▶ [Assignment] The records appear below. Report how many of their lines contain the word "length", giving the number alone.

(Collected data entries)
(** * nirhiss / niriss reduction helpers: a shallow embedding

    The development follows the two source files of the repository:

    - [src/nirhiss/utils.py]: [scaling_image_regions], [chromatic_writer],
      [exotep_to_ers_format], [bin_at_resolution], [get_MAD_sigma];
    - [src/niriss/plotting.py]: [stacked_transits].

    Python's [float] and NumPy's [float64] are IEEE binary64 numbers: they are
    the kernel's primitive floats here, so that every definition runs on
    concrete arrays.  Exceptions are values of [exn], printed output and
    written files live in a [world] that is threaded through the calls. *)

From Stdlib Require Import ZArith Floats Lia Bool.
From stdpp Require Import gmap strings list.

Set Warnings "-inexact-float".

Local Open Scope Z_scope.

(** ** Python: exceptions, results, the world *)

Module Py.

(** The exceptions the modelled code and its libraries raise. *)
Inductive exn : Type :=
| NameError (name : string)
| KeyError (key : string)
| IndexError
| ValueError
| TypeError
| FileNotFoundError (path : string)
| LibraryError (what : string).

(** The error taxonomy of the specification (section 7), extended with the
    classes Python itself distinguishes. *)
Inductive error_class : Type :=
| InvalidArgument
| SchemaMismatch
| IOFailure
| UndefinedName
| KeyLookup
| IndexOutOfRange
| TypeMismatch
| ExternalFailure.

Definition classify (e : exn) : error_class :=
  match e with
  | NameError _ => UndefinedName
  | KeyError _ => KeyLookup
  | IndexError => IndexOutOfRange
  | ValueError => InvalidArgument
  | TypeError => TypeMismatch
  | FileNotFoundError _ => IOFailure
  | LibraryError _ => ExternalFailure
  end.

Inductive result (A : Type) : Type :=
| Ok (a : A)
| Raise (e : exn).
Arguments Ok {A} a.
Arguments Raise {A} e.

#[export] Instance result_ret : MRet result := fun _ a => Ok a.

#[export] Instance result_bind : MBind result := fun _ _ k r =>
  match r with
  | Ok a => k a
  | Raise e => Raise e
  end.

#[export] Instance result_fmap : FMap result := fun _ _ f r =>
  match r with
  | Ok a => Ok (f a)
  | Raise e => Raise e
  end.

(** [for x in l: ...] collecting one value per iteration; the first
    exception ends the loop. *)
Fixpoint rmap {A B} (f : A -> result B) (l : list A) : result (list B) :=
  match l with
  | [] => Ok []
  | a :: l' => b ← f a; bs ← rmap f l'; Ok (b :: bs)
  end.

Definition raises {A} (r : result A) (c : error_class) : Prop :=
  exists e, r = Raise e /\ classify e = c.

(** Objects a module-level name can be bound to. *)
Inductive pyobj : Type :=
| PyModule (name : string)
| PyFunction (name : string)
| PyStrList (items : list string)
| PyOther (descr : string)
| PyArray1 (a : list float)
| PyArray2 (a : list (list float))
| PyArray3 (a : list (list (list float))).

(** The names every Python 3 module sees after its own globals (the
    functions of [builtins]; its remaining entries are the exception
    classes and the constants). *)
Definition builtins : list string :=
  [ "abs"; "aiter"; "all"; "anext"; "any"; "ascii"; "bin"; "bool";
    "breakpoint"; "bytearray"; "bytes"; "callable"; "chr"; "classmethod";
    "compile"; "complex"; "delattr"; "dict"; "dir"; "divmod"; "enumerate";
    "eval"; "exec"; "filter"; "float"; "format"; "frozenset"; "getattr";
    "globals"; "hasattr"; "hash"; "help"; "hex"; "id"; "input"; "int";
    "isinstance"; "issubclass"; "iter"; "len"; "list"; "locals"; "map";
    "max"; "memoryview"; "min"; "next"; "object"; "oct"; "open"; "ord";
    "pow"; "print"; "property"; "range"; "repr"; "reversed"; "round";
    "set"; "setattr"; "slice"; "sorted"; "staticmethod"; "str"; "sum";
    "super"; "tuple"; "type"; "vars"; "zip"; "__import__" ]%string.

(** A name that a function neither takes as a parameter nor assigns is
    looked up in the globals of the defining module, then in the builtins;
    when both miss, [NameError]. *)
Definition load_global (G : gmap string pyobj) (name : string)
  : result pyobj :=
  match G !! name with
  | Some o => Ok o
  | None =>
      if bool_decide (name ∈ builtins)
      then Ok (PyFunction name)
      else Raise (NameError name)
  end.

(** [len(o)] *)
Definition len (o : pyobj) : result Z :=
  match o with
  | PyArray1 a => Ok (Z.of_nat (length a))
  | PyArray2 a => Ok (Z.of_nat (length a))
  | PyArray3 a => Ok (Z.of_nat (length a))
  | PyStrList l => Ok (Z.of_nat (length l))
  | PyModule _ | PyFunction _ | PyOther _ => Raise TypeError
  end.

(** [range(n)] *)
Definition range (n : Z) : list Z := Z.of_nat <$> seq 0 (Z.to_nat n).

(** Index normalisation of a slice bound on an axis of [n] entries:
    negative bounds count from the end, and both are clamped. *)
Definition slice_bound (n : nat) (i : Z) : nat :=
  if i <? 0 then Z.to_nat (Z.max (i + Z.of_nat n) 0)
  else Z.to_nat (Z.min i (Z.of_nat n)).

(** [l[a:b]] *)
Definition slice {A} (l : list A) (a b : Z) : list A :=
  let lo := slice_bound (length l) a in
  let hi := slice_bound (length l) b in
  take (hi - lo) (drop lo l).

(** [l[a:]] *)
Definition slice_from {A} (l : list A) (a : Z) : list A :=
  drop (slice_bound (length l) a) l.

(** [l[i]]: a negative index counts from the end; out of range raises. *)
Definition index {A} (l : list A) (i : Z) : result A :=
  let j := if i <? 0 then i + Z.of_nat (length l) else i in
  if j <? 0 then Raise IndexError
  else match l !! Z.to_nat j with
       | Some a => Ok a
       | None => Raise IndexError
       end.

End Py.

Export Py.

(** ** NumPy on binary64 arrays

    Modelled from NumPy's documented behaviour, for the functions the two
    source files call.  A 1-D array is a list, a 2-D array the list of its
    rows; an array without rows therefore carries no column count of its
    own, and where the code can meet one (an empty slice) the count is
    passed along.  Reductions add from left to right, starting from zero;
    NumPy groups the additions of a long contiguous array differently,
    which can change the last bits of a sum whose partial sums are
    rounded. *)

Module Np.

▶ [Response area] 8